··· SOURCE RECORDS

(* ===== verification/_CoqProject ===== *)
-Q . S2P
Prelude.v
Def.v
Ip4Addr.v
Alloc.v
Mem.v
Memp.v
Pbuf.v
PbufChain.v
PbufAlloc.v
Chksum.v
Timeouts.v
T41.v
Etharp.v
World.v
Ip4Frag.v
Ip4.v
Icmp.v
Igmp.v
Ip4Reass.v
ReassQueue.v
ReassJoin.v
Udp.v
Ip4Input.v
Stack.v
Netif.v
Network.v
Slip.v
SlipProps.v
Board.v
Dns.v
DnsTable.v
Tcp.v
TcpOut.v
TcpCore.v
TcpIn.v
TcpFrame.v
TcpLists.v
TcpSafe.v
TcpState.v
TcpProps.v
TcpWrite.v
TcpExample.v
DhcpParse.v
Dhcp.v
DhcpProps.v
DhcpState.v
DhcpLease.v
AppTimers.v
Tftp.v
TftpProps.v
TftpSend.v
TftpExample.v
Sntp.v
SntpProps.v
SntpExample.v
Netbios.v
MqttReq.v
Mqtt.v
MqttProps.v
MqttParse.v
MqttExample.v
Definition lwip_strnicmp (fuel : nat) (m : memory) (str1 str2 len : Z) : option Z :=
  loop fuel (fun '(str1, str2, len) =>
    let c1 := m str1 in
    let c2 := m str2 in
    if icmp_differ c1 c2 then inr 1
    else (* while (len-- && c1 != 0) *)
      if negb (len =? 0) && negb (c1 =? 0)
      then inl (str1 + 1, str2 + 1, len - 1) else inr 0) (str1, str2, len).

(** ** [lwip_itoa] *)

Definition itoa_table : list Z :=
  List.map (fun c => Z.of_nat (nat_of_ascii c))
    (list_ascii_of_string
       "zyxwvutsrqponmlkjihgfedcba9876543210123456789abcdefghijklmnopqrstuvwxyz").

Definition itoa_digit (d : Z) : Z := nth (Z.to_nat (35 + d)) itoa_table 0.

(** The do-while that stores the digits, least significant first. *)
Definition itoa_digits (fuel : nat) (m : memory) (ptr number : Z) : option (memory * Z * Z) :=
  loop fuel (fun '(m, ptr, number) =>
    let tmp_value := number in
    let number := Z.quot number 10 in
    let m := upd m ptr (itoa_digit (tmp_value - number * 10)) in
    if number =? 0 then inr (m, ptr + 1, tmp_value) else inl (m, ptr + 1, number))
    (m, ptr, number).

(** The loop that reverses the characters between [ptr1] and [ptr] in place. *)
Definition itoa_reverse (fuel : nat) (m : memory) (ptr1 ptr : Z) : option memory :=
  loop fuel (fun '(m, ptr1, ptr) =>
    if ptr1 <? ptr then
      let tmp_char := m ptr in
      let m := upd m ptr (m ptr1) in
      let m := upd m ptr1 tmp_char in
      inl (m, ptr1 + 1, ptr - 1)
    else inr m) (m, ptr1, ptr).

(** An [int] has at most ten digits and a sign, so the loops make at most ten
    and six iterations; the fuel is more than that. *)
Definition lwip_itoa (m : memory) (result bufsize number : Z) : option memory :=
  match itoa_digits 11 m result number with
  | None => None
  | Some (m, ptr, tmp_value) =>
      let '(m, ptr) := if tmp_value <? 0 then (upd m ptr 45, ptr + 1) else (m, ptr) in
      let m := upd m ptr 0 in
      itoa_reverse 12 m result (ptr - 1)
  end.

(** ** Lemmas: byte order *)

Lemma lwip_htons_eq n : 0 <= n < 65536 -> lwip_htons n = n mod 256 * 256 + n / 256.
Proof.
  intros Hn. unfold lwip_htons, PP_HTONS.
  change 0xff with (Z.shiftl (Z.ones 8) 0). change 0xff00 with (Z.shiftl (Z.ones 8) 8).
  rewrite !land_field by lia.
  rewrite Z.shiftl_mul_pow2, Z.shiftr_div_pow2, Z.div_mul by lia.
  rewrite Z.pow_0_r, Z.mul_1_r, Z.div_1_r. change (2 ^ 8) with 256.
  rewrite (lor_mul_add _ _ 8) by (change (2 ^ 8) with 256; dm).
  change (2 ^ 8) with 256. rewrite u16_small; dm.
Qed.

Lemma lwip_htonl_eq n :
  0 <= n < 4294967296 ->
  lwip_htonl n = n mod 256 * 16777216 + (n / 256) mod 256 * 65536
                 + (n / 65536) mod 256 * 256 + n / 16777216.
Proof.
  intros Hn. unfold lwip_htonl, PP_HTONL.
  change 0xff with (Z.shiftl (Z.ones 8) 0). change 0xff00 with (Z.shiftl (Z.ones 8) 8).
  change 0xff0000 with (Z.shiftl (Z.ones 8) 16). change 0xff000000 with (Z.shiftl (Z.ones 8) 24).
  rewrite !land_field by lia.
  rewrite !Z.shiftl_mul_pow2, !Z.shiftr_div_pow2, Z.div_mul by lia.
  rewrite Z.pow_0_r, Z.mul_1_r, Z.div_1_r.
  change (2 ^ 24) with 16777216. change (2 ^ 16) with 65536. change (2 ^ 8) with 256.
  pose proof (Z.mod_pos_bound n 256). pose proof (Z.mod_pos_bound (n / 256) 256).
  pose proof (Z.mod_pos_bound (n / 65536) 256).
  replace ((n / 16777216) mod 256) with (n / 16777216) by (rewrite Z.mod_small; dm).
  replace ((n / 65536) mod 256 * 65536 / 256) with ((n / 65536) mod 256 * 256) by dm.
  assert (0 <= n / 16777216 < 256) by dm.
  rewrite (lor_mul_add _ _ 24) by lia. change (2 ^ 24) with 16777216.
  set (f0 := n mod 256) in *. set (f1 := (n / 256) mod 256) in *.
  set (f2 := (n / 65536) mod 256) in *. set (f3 := n / 16777216) in *.
  replace (f0 * 16777216 + f1 * 256 * 256) with ((f0 * 256 + f1) * 2 ^ 16) by lia.
  rewrite (lor_mul_add _ _ 16) by lia.
  replace ((f0 * 256 + f1) * 2 ^ 16 + f2 * 256) with (((f0 * 256 + f1) * 256 + f2) * 2 ^ 8) by lia.
  rewrite (lor_mul_add _ _ 8) by lia. rewrite u32_small; lia.
Qed.

Lemma lwip_htons_range n : 0 <= lwip_htons n < 65536.
Proof. apply u16_range. Qed.
Lemma lwip_htonl_range n : 0 <= lwip_htonl n < 4294967296.
Proof. apply u32_range. Qed.

Lemma lwip_htons_inv n : 0 <= n < 65536 -> lwip_htons (lwip_htons n) = n.
Proof.
  intros. rewrite (lwip_htons_eq (lwip_htons n)) by apply lwip_htons_range.
  rewrite lwip_htons_eq by lia. dm.
Qed.

Lemma lwip_htonl_inv n : 0 <= n < 4294967296 -> lwip_htonl (lwip_htonl n) = n.
Proof.
  intros. rewrite (lwip_htonl_eq (lwip_htonl n)) by apply lwip_htonl_range.
  rewrite lwip_htonl_eq by lia.
  assert (n = n mod 256 + (n / 256) mod 256 * 256 + (n / 65536) mod 256 * 65536
              + n / 16777216 * 16777216) by dm.
  assert (0 <= n / 16777216 < 256) by dm.
  pose proof (Z.mod_pos_bound n 256). pose proof (Z.mod_pos_bound (n / 256) 256).
  pose proof (Z.mod_pos_bound (n / 65536) 256).
  set (f0 := n mod 256) in *. set (f1 := (n / 256) mod 256) in *.
  set (f2 := (n / 65536) mod 256) in *. set (f3 := n / 16777216) in *. clearbody f0 f1 f2 f3.
  dm.
Qed.

(** The value in memory: storing [lwip_htonl n] little endian stores the bytes
    of [n] most significant first. *)
Lemma lwip_htonl_bytes a b c d :
  is_byte a -> is_byte b -> is_byte c -> is_byte d ->
  lwip_htonl (a * 16777216 + b * 65536 + c * 256 + d)
  = d * 16777216 + c * 65536 + b * 256 + a.
Proof.
  unfold is_byte. intros. rewrite lwip_htonl_eq by lia. dm.
Qed.

#[export] Hint Resolve lwip_htons_range lwip_htonl_range : lwip.

(** ** Lemmas: strings *)

Lemma cstr_nil m p : cstr m p [] -> m p = 0.
Proof. intros (_ & H & _). by rewrite Z.add_0_r in H. Qed.

Lemma cstr_cons m p c s : cstr m p (c :: s) -> m p = c /\ c <> 0 /\ cstr m (p + 1) s.
Proof.
  intros (H1 & H2 & H3). simpl in *. injection H1 as Hc Hs. inversion H3; subst.
  repeat split; auto. rewrite <- H2. f_equal. lia.
Qed.

(** [strlen] counts the characters before the NUL. *)
Lemma strlen_loop m p s q fuel :
  cstr m q s -> (List.length s < fuel)%nat ->
  loop fuel (fun q => if m q =? 0 then inr (q - p) else inl (q + 1)) q
  = Some (q + Z.of_nat (List.length s) - p).
Proof.
  revert q fuel. induction s; intros q fuel Hs Hf; (destruct fuel; [simpl in *; lia|]); simpl.
  - rewrite (cstr_nil _ _ Hs). simpl. f_equal. lia.
  - apply cstr_cons in Hs as (-> & Hc & Hs). destruct (Z.eqb_spec a 0); [lia|].
    simpl in Hf. rewrite IHs by (auto || lia). f_equal. lia.
Qed.

Lemma strlen_eq m p s fuel :
  cstr m p s -> (List.length s < fuel)%nat -> strlen fuel m p = Some (Z.of_nat (List.length s)).
Proof. intros. unfold strlen. rewrite (strlen_loop _ _ s) by auto. f_equal. lia. Qed.

Lemma strncmp_prefix m p q s t :
  cstr m p s -> cstr m q t -> strncmp m p q (List.length t) = 0 <-> t `prefix_of` s.
Proof.
  revert p q s. induction t; intros p q s Hs Ht; simpl.
  - split; [intros; apply prefix_nil|auto].
  - apply cstr_cons in Ht as (-> & Ha & Ht). destruct s as [|c s].
    + rewrite (cstr_nil _ _ Hs). destruct (Z.eqb_spec 0 a); simpl; [lia|].
      split; [lia|]. intros Hp. by apply prefix_nil_not in Hp.
    + apply cstr_cons in Hs as (-> & Hc & Hs). destruct (Z.eqb_spec c a); simpl.
      * subst. destruct (Z.eqb_spec a 0); [lia|]. rewrite (IHt _ _ s) by auto.
        split; [intros; by apply prefix_cons|apply prefix_cons_inv_2].
      * split; [lia|]. intros Hp. apply prefix_cons_inv_1 in Hp. congruence.
Qed.
(** ** The properties *)

(** A heap as it is after [mem_init] at a concrete address, and two steps. *)
Definition heap0 : heap := mem_init 536870914 (mk_stats 0 0 0 0 0).
Definition after_malloc (h : heap) (n : Z) : heap * Z := default (h, NULL) (mem_malloc h n).
Definition heap1 : heap := (after_malloc heap0 100).1.
Definition heap2 : heap := (after_malloc heap1 50).1.

Lemma heap0_owns : heap_owns heap0 [].
Proof. apply mem_init_owns; done. Qed.
Lemma heap0_rep : heap_rep heap0 [(24000, false)].
Proof.
  destruct heap0_owns as (bs & rooms & Hr & _). constructor; try done.
  - exists 0. done.
  - simpl. split; [by intros []|done].
Qed.

(** C1: In every state that clients reach from [mem_init] (at an address that leaves room for
    the heap, with no bytes counted as used) by [mem_malloc] and [mem_trim] with any 16-bit
    size and [mem_free], of the regions they hold or of addresses outside of the heap, the
    heap is well formed: its headers form the doubly linked list of the blocks, no two free
    blocks are adjacent, [lfree] is the lowest free block and the statistics count the used
    bytes; and the regions the clients are granted are 4-aligned, non-null, inside the heap
    and pairwise disjoint.  A client is granted the bytes it asked for, except that a size of
    65533 and more wraps around and is granted 12 bytes, as is a trim to 0. *)
Theorem heap_safe a s h L :
  0 < a -> a + END + 32 < 4294967296 -> st_used s = 0 ->
  rtc heap_step (mem_init a s, []) (h, L) ->
  heap_ok h /\ Forall region_ok L /\ all_separate L /\
  Forall (fun x => ram h + HDR <= x.1 /\ x.1 + x.2 <= ram h + END) L.
Proof.
  intros Ha Hmax Hs Hsteps.
  pose proof (heap_steps_owns _ _ Hsteps (mem_init_owns a s Ha Hmax Hs)) as Ho. simpl in Ho.
  destruct (owns_ok _ _ Ho) as [H1 H2]. pose proof (heap_owns_inside _ _ Ho).
  destruct Ho as (bs & _ & Hr & _). repeat split; auto. by exists bs.
Qed.

Lemma heap_safe_witness :
  exists h L, rtc heap_step (heap0, []) (h, L) /\ length L = 1%nat /\ heap_ok h.
Proof.
  assert (Hs : rtc heap_step (heap0, []) (mem_free heap2 536870924, [(536871032, 50)])).
  { apply (rtc_l _ _ (heap1, [(536870924, 100)]));
      [exact (step_malloc heap0 [] 100 heap1 536870924 ltac:(lia) ltac:(vm_compute; reflexivity))|].
    apply (rtc_l _ _ (heap2, [(536871032, 50); (536870924, 100)]));
      [exact (step_malloc heap1 [(536870924, 100)] 50 heap2 536871032 ltac:(lia) ltac:(vm_compute; reflexivity))|].
    apply rtc_once, (step_free heap2 _ _ 536870924 100), perm_swap. }
  exists (mem_free heap2 536870924), [(536871032, 50)]. split; [exact Hs|]. split; [reflexivity|].
  apply (heap_safe 536870914 (mk_stats 0 0 0 0 0) _ [(536871032, 50)]);
    [lia|unfold END; lia|reflexivity|exact Hs].
Defined.

(** C8: [mem_malloc] is first fit, for every size from 1 to 65535: on a well-formed heap with
    the blocks [bs] it returns the data address of the first free block with room for the
    size as 16 bits hold it, aligned to 4 and at least 12 bytes, marks that block used and
    splits off the rest when the rest can hold a header and 12 bytes, so that the heap has
    exactly the blocks of the reference definition [a_malloc]; when no block fits it returns
    [NULL] and the blocks are unchanged.  It always ends. *)
Theorem malloc_is_first_fit h bs size :
  heap_rep h bs -> 0 < size < 65536 ->
  match a_malloc (req_size size) 0 bs with
  | None => exists h', mem_malloc h size = Some (h', NULL) /\ heap_rep h' bs
  | Some (p, bs') => exists h', mem_malloc h size = Some (h', ram h + p + HDR) /\ heap_rep h' bs'
  end.
Proof.
  intros Hr Hn. destruct (Z.leb_spec (req_size size) END) as [Hmax|Hmax].
  - pose proof (mem_malloc_correct h bs size Hr ltac:(lia) Hmax) as Hm.
    destruct (a_malloc (req_size size) 0 bs) as [[p bs']|].
    + destruct Hm as (h' & ? & ? & _). eauto.
    + eauto using heap_rep_stats_err.
  - destruct (a_malloc (req_size size) 0 bs) as [[p bs']|] eqn:Ea.
    + exfalso. destruct (a_malloc_split _ _ _ _ _ Ea) as (l & len & r & -> & _ & _ & Hfit).
      destruct (rep_chain _ _ Hr) as [ep Hs]. apply seg_total in Hs as (HE & Hut & _).
      destruct (rep_chain _ _ Hr) as [ep' Hs]. apply seg_mid in Hs as (mp & Hl & _ & _ & _ & Hs).
      apply seg_total in Hl as (_ & Hl0 & _), Hs as (HE2 & Hs0 & _). unfold HDR, END in *. lia.
    + exists h. split; [|done]. unfold mem_malloc. rewrite (proj2 (Z.eqb_neq size 0)) by lia. cbv zeta.
      rewrite MIN_SIZE_ALIGNED_eq, MEM_SIZE_ALIGNED_eq. fold (req_size size).
      by rewrite (proj2 (Z.ltb_lt _ _)) by lia.
Qed.

Lemma malloc_first_fit_witness :
  heap_rep heap0 [(24000, false)] /\
  exists h', mem_malloc heap0 100 = Some (h', ram heap0 + 0 + HDR) /\
    heap_rep h' [(108, true); (23892, false)].
Proof.
  split; [exact heap0_rep|].
  exact (malloc_is_first_fit heap0 [(24000, false)] 100 heap0_rep ltac:(lia)).
Defined.

(** Freeing what [mem_malloc] returned restores the blocks of the heap:
    the block is merged with the rest that was split off, and the statistics and
    the lowest free block are those of before. *)
Theorem malloc_free_roundtrip h bs size h' p :
  heap_rep h bs -> 0 < size < 65533 -> mem_malloc h size = Some (h', p) -> p <> NULL ->
  heap_rep (mem_free h' p) bs /\ lfree (mem_free h' p) = lfree h /\
  st_used (stats (mem_free h' p)) = st_used (stats h).
Proof.
  intros Hr Hn Hm Hp. destruct (Z.leb_spec (req_size size) END) as [Hmax|Hmax].
  2:{ exfalso. revert Hm. unfold mem_malloc. rewrite (proj2 (Z.eqb_neq size 0)) by lia. cbv zeta.
      rewrite MIN_SIZE_ALIGNED_eq, MEM_SIZE_ALIGNED_eq. fold (req_size size).
      rewrite (proj2 (Z.ltb_lt _ _)) by lia. intros [= _ <-]. done. }
  pose proof (mem_malloc_correct h bs size Hr ltac:(lia) Hmax) as Hc.
  destruct (a_malloc (req_size size) 0 bs) as [[q bs']|] eqn:Ea; [|rewrite Hc in Hm; injection Hm as _ <-; done].
  destruct Hc as (h2 & E & Hr2 & Hram). rewrite Hm in E. injection E as <- ->.
  destruct (a_malloc_split _ _ _ _ _ Ea) as (l & len & r & -> & -> & -> & Hfit).
  assert (Hback : heap_rep (mem_free h' (ram h + (0 + total l) + HDR)) (l ++ (len, false) :: r)).
  { rewrite <- Hram, Z.add_0_l. pose proof (rep_holes _ _ Hr) as Hno.
    apply no_holes_app in Hno as [Hnl [Hh Hnr]]. simpl in Hnr.
    assert (Hlast : last_free false l = false) by (destruct (last_free false l); tauto).
    unfold split_block in Hr2. destruct (_ <=? _); simpl in Hr2.
    - destruct (mem_free_correct h' _ _ _ Hr2) as [H3 _].
      rewrite (coalesce_app false), (coalesce_free (req_size size + HDR)), coalesce_free_used in H3;
        auto; [|by destruct r as [|[b []] r]; simpl in *; auto; exfalso; tauto].
      rewrite (coalesce_no_holes _ _ Hnr) in H3.
      by replace (req_size size + HDR + (len - (req_size size + HDR))) with len in H3 by lia.
    - destruct (mem_free_correct h' _ _ _ Hr2) as [H3 _].
      by rewrite (coalesce_no_holes false) in H3 by (apply no_holes_app; done). }
  split; [done|]. split.
  - by rewrite (rep_lfree _ _ Hback), (rep_lfree _ _ Hr).
  - by rewrite (rep_stats _ _ Hback), (rep_stats _ _ Hr).
Qed.

Lemma malloc_free_witness :
  mem_malloc heap0 100 = Some (heap1, 536870924) /\
  heap_rep (mem_free heap1 536870924) [(24000, false)].
Proof.
  split; [vm_compute; reflexivity|].
  apply (malloc_free_roundtrip heap0 [(24000, false)] 100 heap1 536870924);
    [exact heap0_rep|lia|vm_compute; reflexivity|unfold NULL; lia].
Defined.
(** [pbuf_ref(p)] *)
Definition pbuf_ref (st : pstate) (p : Z) : pstate :=
  if negb (p =? NULL) then upd_pb st p (fun x => with_ref x (u16 (pb_ref x + 1))) else st.

(** [pbuf_cat(h, t)] *)
Definition pbuf_cat (st : pstate) (h t : Z) : option pstate :=
  if (h =? NULL) || (t =? NULL) then Some st
  else
    match loop fuel (fun '(st, p) =>
            if negb (pb_next (pb st p) =? NULL) then
              let st := upd_pb st p (fun x => with_tot_len x (u16 (pb_tot_len x + pb_tot_len (pb st t)))) in
              inl (st, pb_next (pb st p))
            else inr (st, p)) (st, h) with
    | None => None
    | Some (st, p) =>
        let st := upd_pb st p (fun x => with_tot_len x (u16 (pb_tot_len x + pb_tot_len (pb st t)))) in
        Some (upd_pb st p (fun x => with_next x t))
    end.

(** [pbuf_chain(h, t)] *)
Definition pbuf_chain (st : pstate) (h t : Z) : option pstate :=
  match pbuf_cat st h t with None => None | Some st => Some (pbuf_ref st t) end.

(** [pbuf_dechain(p)]: the state and the rest of the chain, or [NULL] when it was
    freed. *)
Definition pbuf_dechain (st : pstate) (p : Z) : option (pstate * Z) :=
  let q := pb_next (pb st p) in
  if negb (q =? NULL) then
    let st := upd_pb st q (fun x => with_tot_len x (u16 (pb_tot_len (pb st p) - pb_len (pb st p)))) in
    let st := upd_pb st p (fun x => with_next x NULL) in
    let st := upd_pb st p (fun x => with_tot_len x (pb_len x)) in
    match pbuf_free st q with
    | None => None
    | Some (st, tail_gone) => Some (st, if 0 <? tail_gone then NULL else q)
    end
  else Some (st, NULL).

(** ** Copying *)

(** The body of the loop of [pbuf_copy]. *)
Definition copy_step (s : pstate * Z * Z * Z * Z) : (pstate * Z * Z * Z * Z) + (pstate * Z) :=
  let '(st, p_to, p_from, offset_to, offset_from) := s in
  let len := u16 (if pb_len (pb st p_from) - offset_from <=? pb_len (pb st p_to) - offset_to
                  then pb_len (pb st p_from) - offset_from
                  else pb_len (pb st p_to) - offset_to) in
  let st := set_data st (memcpy (data st) (pb_payload (pb st p_to) + offset_to)
                           (pb_payload (pb st p_from) + offset_from) len) in
  let offset_to := u16 (offset_to + len) in
  let offset_from := u16 (offset_from + len) in
  let '(offset_from, p_from) :=
    if pb_len (pb st p_from) <=? offset_from then (0, pb_next (pb st p_from))
    else (offset_from, p_from) in
  let to_done := offset_to =? pb_len (pb st p_to) in
  let '(offset_to, p_to) :=
    if to_done then (0, pb_next (pb st p_to)) else (offset_to, p_to) in
  if to_done && negb (negb (p_to =? NULL) || (p_from =? NULL)) then inr (st, ERR_ARG)
  else if negb (p_from =? NULL) &&
          ((pb_len (pb st p_from) =? pb_tot_len (pb st p_from)) && negb (pb_next (pb st p_from) =? NULL))
       then inr (st, ERR_VAL)
  else if negb (p_to =? NULL) &&
          ((pb_len (pb st p_to) =? pb_tot_len (pb st p_to)) && negb (pb_next (pb st p_to) =? NULL))
       then inr (st, ERR_VAL)
  else if negb (p_from =? NULL) then inl (st, p_to, p_from, offset_to, offset_from)
  else inr (st, ERR_OK).

(** [pbuf_copy(p_to, p_from)] *)
Definition pbuf_copy (st : pstate) (p_to p_from : Z) : option (pstate * Z) :=
  if negb (negb (p_to =? NULL) && negb (p_from =? NULL)
           && (pb_tot_len (pb st p_from) <=? pb_tot_len (pb st p_to))) then Some (st, ERR_ARG)
  else loop fuel copy_step (st, p_to, p_from, 0, 0).
(* ===== verification/PbufChain.v ===== *)
(** * Packet buffer chains: contents, searches and copies

    A chain as the list of its pbufs and its content as a byte string, and the
    theorems that the operations of [Pbuf] which walk a chain are the byte
    string operations they stand for. *)

From Stdlib Require Import ZArith Lia.
From stdpp Require Import base tactics numbers list option gmap.
From S2P Require Import Prelude.
From S2P Require Import Def.
From S2P Require Import Alloc.
From S2P Require Import Mem.
From S2P Require Import Memp.
From S2P Require Import Pbuf.

(** ** Chains *)

(** The pbufs from [p] to the [NULL] link are [l]. *)
Fixpoint pchain (st : pstate) (p : Z) (l : list Z) : Prop :=
  match l with
  | [] => p = NULL
  | x :: l => p = x /\ x <> NULL /\ pchain st (pb_next (pb st x)) l
  end.

(** The bytes in the pbufs of a list. *)
Fixpoint plen (st : pstate) (l : list Z) : Z :=
  match l with [] => 0 | x :: l => pb_len (pb st x) + plen st l end.

(** [tot_len] is the sum of the [len] of the pbuf and of those behind it, and
    fits in 16 bits. *)
Fixpoint sizes (st : pstate) (l : list Z) : Prop :=
  match l with
  | [] => True
  | x :: r => 0 <= pb_len (pb st x) /\ pb_tot_len (pb st x) = pb_len (pb st x) + plen st r /\
              pb_tot_len (pb st x) < 65536 /\ sizes st r
  end.

Definition payload_bytes (st : pstate) (x : Z) : list Z :=
  bytes_at (data st) (pb_payload (pb st x)) (Z.to_nat (pb_len (pb st x))).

······

→ **TRY IT**
Since only a count is wanted, give the number of lines in the listing that contain the word "None".

→ **OUTPUT FOR THIS EXERCISE**
5